Hello everyone,
I inherited some colorspace data of various samples that I am trying to make use of. I don't have access to lifescope/bioscope, and finding open-source tools that handle colorspace data well seems like a challenge. What I have are basically *.bam files of mapped/unmapped reads as well as *.csfasta and *.quals files. What I am trying to do is perform variant analysis to see if I can find SNPs/indels in my data, both across samples as well as in comparison to the reference genome.
I am thinking about using the GATK pipeline, but I wanted to ask if there is anything 'better' for doing what I'd like to do. The bam files were generated using the hg18 reference genome, and common aligners like bwa don't seem to support colorspace anymore. From what I understand, due to differences in how errors are handled, converting the csfasta/quals files to fastq files isn't recommended, although it seems there are some people who analyze colorspace data this way.

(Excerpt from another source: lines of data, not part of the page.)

(** X19: a call of [main] that comes to its end has run the device pipeline
    exactly when both the GeoJSON pair and the Parquet pair were given and
    both combiners returned a frame; its result is then the pipeline's
    result on those two frames, filed under the name derived from the
    Parquet output path. *)
Theorem main_runs_device_pipeline_on_both_pairs (argv : Namespace) (run : Run)
    (result : string * (list Reading * option Artifact)) :
  main to_datetime combine_geojson combine_parquet read_parquet to_offset argv
    = Some (inr run) →
  device_run run = Some result ↔
    ∃ gin gout pin pout gdf df,
      geojson_in argv = Some gin ∧ gin ≠ [] ∧ geojson_out argv = Some gout ∧
      parquet_in argv = Some pin ∧ pin ≠ [] ∧ parquet_out argv = Some pout ∧
      combine_geojson gin gout = Some gdf ∧
      combine_parquet pin pout = Some df ∧
      result.1 = fname_agg pout (aggregate argv) ∧
      outcome (save_aggregated_data to_datetime df gdf (to_offset (aggregate argv)))
        = inr result.2.
Proof.
  unfold main. destruct (parse_args argv) as [args|] eqn:Hargs; [|done].
  assert (args = argv) as ->.
  { unfold parse_args in Hargs. by destruct (negb _); simplify_eq. }
  clear Hargs. cbn -[combine_fmi_data save_aggregated_data outcome].
  destruct (geojson_in argv) as [[|g gs]|] eqn:Hgi;
    destruct (geojson_out argv) as [gout|] eqn:Hgo;
    destruct (parquet_in argv) as [[|p ps]|] eqn:Hpi;
    destruct (parquet_out argv) as [pout|] eqn:Hpo;
    destruct (fmi_in argv) as [[|f fs]|];
    destruct (fmi_out argv) as [fout|];
    try destruct (outcome (combine_fmi_data _ _)) as [e|r];
    try destruct (combine_geojson _ _) as [gdf|] eqn:Hgdf;
    try destruct (combine_parquet _ _) as [df|] eqn:Hdf;
    try destruct (outcome (save_aggregated_data _ _ _ _)) as [e'|r'] eqn:Hrun;
    intros Hmain; simplify_eq; cbn [device_run];
    (split;
     [ intros Hres; simplify_eq;
       try (eexists _, _, _, _, _, _; split_and!; (done || eassumption))
     | intros (gin & gout' & pin & pout' & gdf' & df' & ? & ? & ? & ? & ? & ? & ? & ? & ? & ?);
       destruct result; simpl in *; simplify_eq; first [done | congruence] ]).
Qed.

End MainRuns.

(** * Aggregating an aggregated frame again *)

Lemma filter_ext_in {A : Type} (P Q : A → Prop) `{∀ x, Decision (P x)}
    `{∀ x, Decision (Q x)} (l : list A) :
  (∀ x, x ∈ l → (P x ↔ Q x)) → filter P l = filter Q l.
Proof.
  induction l as [|x l IH]; intros Hext; [done|].
  rewrite !filter_cons. pose proof (Hext x ltac:(left)) as Hx.
  rewrite IH by (intros y Hy; apply Hext; by right).
  repeat case_decide; tauto.
Qed.

Lemma filter_time_single (l : list Reading) (r : Reading) :
  NoDup (time <$> l) → r ∈ l → filter (λ x, time x = time r) l = [r].
Proof.
  induction l as [|y l IH]; [by intros _ ?%elem_of_nil|].
  rewrite fmap_cons. intros [Hy Hnd]%NoDup_cons [->|Hr]%elem_of_cons.
  - rewrite filter_cons_True by done. f_equal.
    apply filter_Forall_nil. intros x Hx Heq. apply Hy.
    rewrite <- Heq. by apply list_elem_of_fmap_2.
  - rewrite filter_cons_False; [by apply IH|].
    intros Heq. apply Hy. rewrite Heq. by apply list_elem_of_fmap_2.
Qed.

(** The mean of a single value that is itself a mean is that value. *)
Lemma column_mean_of_mean j (r : Reading) (members : list Reading) :
  mjoin (cells r !! j) = column_mean j members →
  column_mean j [r] = column_mean j members.
Proof.
  intros Hcell. unfold column_mean at 1. simpl. rewrite Hcell.
  unfold column_mean.
  destruct (omap (λ x, mjoin (cells x !! j)) members) as [|q qs]; [done|].
  simpl. f_equal. apply Qred_complete.
  unfold Qdiv. change (/ inject_Z (Z.of_nat 1))%Q with 1%Q.
  rewrite Qmult_1_r, Qplus_0_r. apply Qred_correct.
Qed.

Lemma bin_means_of_means ncols (r : Reading) (members : list Reading) :
  cells r = bin_means ncols members → bin_means ncols [r] = cells r.
Proof.
  intros Hcells. rewrite Hcells. unfold bin_means.
  apply Forall_fmap_ext, Forall_forall. intros j Hj%elem_of_seq.
  apply column_mean_of_mean. rewrite Hcells. unfold bin_means.
  rewrite list_lookup_fmap, lookup_seq_lt by lia. done.
Qed.

Lemma on_grid_in_bin (c l t : Z) :
  0 < c → (c | l) → (c | t) → l ≤ t < l + c → t = l.
Proof. intros Hc [k ->] [m ->] Hin. f_equal. nia. Qed.

(** X20: aggregation is not idempotent.  When the cadence divides a day and
    the index's UTC offset, aggregating a device's aggregated rows once more
    at the same cadence gives the same rows with every label one cadence
    later: a row labelled [t] is a reading at [t], which the left-closed bins
    put in the bucket labelled [t + c]. *)
Theorem reaggregation_moves_labels_one_cadence_later (itz : option tzinfo)
    (aggregation_level : positive) (ncols : nat) (filtered_df : list Reading)
    (device_id : string) (again : Reading) :
  (Z.pos aggregation_level | NANOS_PER_DAY) →
  (Z.pos aggregation_level | default 0 itz) →
  again ∈ aggregate_device itz aggregation_level ncols
            (aggregate_device itz aggregation_level ncols filtered_df device_id)
            device_id ↔
  ∃ r, r ∈ aggregate_device itz aggregation_level ncols filtered_df device_id ∧
       again = mkReading (time r + Z.pos aggregation_level) device_id (cells r).
Proof.
  intros Hday Hoff.
  set (c := Z.pos aggregation_level) in *.
  set (out := aggregate_device itz aggregation_level ncols filtered_df device_id).
  assert (Hc : 0 < c) by (unfold c; lia).
  assert (Hsame : filter (λ r, dev_id r = device_id) out = out).
  { apply filter_Forall_id, Forall_forall. intros r. apply aggregate_device_dev_id. }
  assert (Hgrid : ∀ r, r ∈ out → (c | time r)).
  { intros r (b & Hb & -> & _)%aggregate_device_elem. destruct b as [t vals].
    by eapply resample_labels_on_grid. }
  assert (Hmeans : ∀ r, r ∈ out → bin_means ncols [r] = cells r ∧ ¬ all_null (cells r)).
  { intros r (b & Hb & -> & Hnn)%aggregate_device_elem. destruct b as [t vals].
    simpl in *. split; [|done]. eapply (bin_means_of_means ncols). simpl.
    by eapply resample_right_content. }
  assert (Hbin : ∀ r l, r ∈ out → (c | l) → l ≤ time r < l + c →
            bin_rows l (l + c) out = [r]).
  { intros r l Hr Hl Hin. pose proof (on_grid_in_bin c l (time r) Hc Hl (Hgrid r Hr) Hin) as Ht.
    unfold bin_rows. rewrite <- (filter_time_single out r);
      [|apply aggregate_device_times_NoDup|done].
    apply filter_ext_in. intros x Hx. split; [|lia].
    intros Hxin. rewrite Ht. apply (on_grid_in_bin c l (time x) Hc Hl (Hgrid x Hx) Hxin). }
  rewrite aggregate_device_elem, Hsame. split.
  - intros ([t vals] & Hb & -> & Hnn). simpl in Hnn.
    pose proof (resample_right_content _ _ _ _ _ _ Hb) as Hvals. fold c in Hvals.
    rewrite Hvals in Hnn.
    apply some_mean_nonnull in Hnn as (r & _ & _ & Hr & _).
    apply list_elem_of_filter in Hr as [Hin Hr].
    assert (Hl : (c | t - c)).
    { destruct (resample_labels_on_grid _ _ _ _ _ _ _ Hday Hoff Hb) as [k Hk].
      exists (k - 1). fold c in Hk. lia. }
    pose proof (Hbin r (t - c) Hr Hl ltac:(lia)) as Hone.
    replace (t - c + c) with t in Hone by lia.
    pose proof (on_grid_in_bin c (t - c) (time r) Hc Hl (Hgrid r Hr) ltac:(lia)) as Ht.
    exists r. split; [done|]. simpl. rewrite Hvals, Hone.
    destruct (Hmeans r Hr) as [-> _]. f_equal. lia.
  - intros (r & Hr & ->).
    destruct (resample_covers itz aggregation_level LabelRight ncols out r Hr)
      as (l & Hl & Hin). fold c in Hl, Hin. simpl in Hl.
    assert (Hlc : (c | l)).
    { destruct (resample_labels_on_grid _ _ _ _ _ _ _ Hday Hoff Hl) as [k Hk].
      exists (k - 1). fold c in Hk. lia. }
    pose proof (on_grid_in_bin c l (time r) Hc Hlc (Hgrid r Hr) Hin) as Ht.
    rewrite (Hbin r l Hr Hlc Hin) in Hl. destruct (Hmeans r Hr) as [Hm Hnn].
    rewrite Hm in Hl. eexists. split_and!; [exact Hl| |done].
    simpl. by rewrite Ht.
Qed.

(** * Worked inputs for the further properties *)

Lemma unknown_devices_do_not_matter_witness :
  outcome (save_aggregated_data sample_to_datetime
             (known_only three_devices_raw one_device) one_device one_hour) =
  outcome (save_aggregated_data sample_to_datetime three_devices_raw one_device one_hour).
Proof.
  apply (unknown_devices_do_not_matter sample_to_datetime three_devices_raw
           one_device one_hour).
  vm_compute. discriminate.
Defined.

Lemma all_rows_before_cutoff_witness :
  outcome (save_aggregated_data sample_to_datetime early_raw one_device one_hour)
    = inr ([], None).
Proof.
  apply (all_rows_before_cutoff_gives_empty_result sample_to_datetime early_raw
           one_device one_hour).
  - apply (bool_decide_unpack _). vm_compute. exact I.
  - apply (bool_decide_unpack _). vm_compute. exact I.
  - vm_compute. eauto.
  - vm_compute. discriminate.
  - apply Forall_forall. apply (bool_decide_unpack _). vm_compute. exact I.
Defined.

Can anyone here recommend a pipeline for me to basically take my RNA-seq data and either 1) re-align using a newer reference genome or 2) use the existing *.bam files to perform variant analysis to find sequence differences?
Thanks, and all the best.
Keep in mind that most aligners being discussed here are not splice-aware. Using a non-splice-aware aligner is likely to make your job of finding variants in RNA-seq even harder (and it is a hard problem to begin with).